橙街的商店並不像仲見世街的商店那樣,街道兩旁有咖啡店、食堂、柏青哥店等等,也就是說大部分不是開放式店面、老闆一整天都望著馬路的商店。
即使這樣,也可以推測在花魁道中游街時,店內的人會出來外面觀看。
這條人行步道和車道分隔開的馬路,路面較仲見世街寬,或許能夠有什麼新發現也不一定。
但,吉敷雖從橙街最前頭開始進行查訪,結果和仲見世街相同,非常不順利。很多人表示有出來店外觀看遊街行列,卻並未見到特別奇怪之事,也無人看見帶著口琴的瘦小老人。

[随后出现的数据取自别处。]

(* ===== verification/MemorySpec.v ===== *)
(** * What the persistent memory promises

    The invariant of every reachable memory; every operation that raises
    changes nothing; determined bytes are stable; a store is read back. *)

From S2P Require Import Prelude Json Isa Genome Rv32iSources Memory.

Local Open Scope Z_scope.

(** ** Maps and key lists *)

Section fold_insert.
Context {K V : Type} `{Countable K}.
Implicit Types (b : gmap K V) (rows : list (K * V)).

Lemma lookup_fold_insert b rows k :
  NoDup rows.*1 →
  foldl (λ b kc, <[kc.1 := kc.2]> b) b rows !! k =
    match od_get rows k with Some c => Some c | None => b !! k end.
Proof.
  revert b. induction rows as [|[k1 c] rows IH]; intros b; [done|].
  cbn. intros [Hk Hrows]%NoDup_cons. rewrite IH by done.
  destruct (decide (k1 = k)) as [->|Hne].
  - assert (od_get rows k = None) as -> by (by apply od_get_None). by rewrite lookup_insert_eq.
  - by rewrite lookup_insert_ne.
Qed.

Lemma size_fold_insert b rows :
  (base.size (foldl (λ b kc, <[kc.1 := kc.2]> b) b rows)
   ≤ base.size b + length (filter (λ k, b !! k = None) rows.*1))%nat.
Proof.
  revert b. induction rows as [|[k c] rows IH]; intros b; cbn [foldl fst snd fmap list_fmap]; [lia|].
  etrans; [apply IH|]. rewrite filter_cons.
  assert (Hle : ∀ l : list K, (length (filter (λ k', <[k := c]> b !! k' = None) l)
    ≤ length (filter (λ k', b !! k' = None) l))%nat).
  { induction l as [|k' l IHl]; [done|]. rewrite !filter_cons. repeat case_decide; cbn; try lia.
    match goal with H : <[_:=_]> _ !! _ = None |- _ => apply lookup_insert_None in H as [? _] end.
    done. }
  specialize (Hle rows.*1). case_decide as Hk.
  - rewrite map_size_insert_None by done. cbn. lia.
  - rewrite map_size_insert_Some by (by apply not_eq_None_Some in Hk). lia.
Qed.
End fold_insert.

Lemma keys_at_elem id off n k : k ∈ keys_at id off n ↔ k.1 = id ∧ off ≤ k.2 < off + n.
Proof.
  unfold keys_at. rewrite list_elem_of_fmap. split.
  - intros (i & -> & Hi%elem_of_seqZ). cbn. split; [done|lia].
  - destruct k as [id' o]; cbn. intros [-> Ho]. exists (o - off).
    split; [f_equal; lia|apply elem_of_seqZ; lia].
Qed.

Lemma keys_at_NoDup id off n : NoDup (keys_at id off n).
Proof. apply NoDup_fmap_2_strong; [|apply NoDup_seqZ]. intros x y _ _ [= ?]. lia. Qed.

Lemma keys_at_length id off n : length (keys_at id off n) = Z.to_nat n.
Proof. unfold keys_at. by rewrite length_fmap, length_seqZ. Qed.

Lemma lane_keys_elem id off lanes k :
  k ∈ lane_keys id off lanes ↔ k.1 = id ∧ k.2 - off ∈ lanes.
Proof.
  unfold lane_keys. rewrite list_elem_of_fmap. split.
  - intros (i & -> & Hi). cbn. by replace (off + i - off) with i by lia.
  - destruct k as [id' o]; cbn. intros [-> Ho]. exists (o - off). split; [f_equal; lia|done].
Qed.

Lemma lane_keys_NoDup id off lanes : NoDup lanes → NoDup (lane_keys id off lanes).
Proof. intros. apply NoDup_fmap_2_strong; [|done]. intros x y _ _ [= ?]. lia. Qed.

Lemma enabled_lanes_elem w be i : i ∈ enabled_lanes w be ↔ Z.testbit be i = true ∧ 0 ≤ i < w.
Proof. unfold enabled_lanes. rewrite list_elem_of_filter, elem_of_seqZ. lia || (split; intros [? ?]; split; (done || lia)). Qed.

Lemma enabled_lanes_nil w be : 0 ≤ be < 2 ^ w → enabled_lanes w be = [] ↔ be = 0.
Proof.
  intros Hbe. split.
  - intros Hnil. destruct (decide (be = 0)) as [|Hne]; [done|].
    destruct (elem_of_nil (Z.log2 be)) as [Hf _]. destruct Hf. rewrite <- Hnil. apply enabled_lanes_elem.
    split; [apply Z.bit_log2; lia|]. split; [apply Z.log2_nonneg|]. apply Z.log2_lt_pow2; lia.
  - intros ->. apply filter_none. intros i _. by rewrite Z.testbit_0_l.
Qed.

不知不覺間,夕幕低垂,夜風吹拂臉頰也有了涼意。還是沒有進展。夜更深了,在吉敷眼前,將商品搬入店內、拉下鐵卷門打烊的店家增加了。
他感到疲憊,倚在電線杆上,忍不住一股空虛感襲上心頭,甚至在想,自己這樣做究竟有什麼意義呢?忽然,不知何故,秦野的臉浮現眼前!吉敷站直身子,決定再繼續嘗試一下。
前方有一家正準備打烊的陶瓷器具店,店老闆正辛苦地將置滿陶瓷器的沉重平臺推入店內。
「抱歉,打擾一下。」吉敷邊走近邊說,出示警察證件,然後重複問已經反覆問過兩小時的問題。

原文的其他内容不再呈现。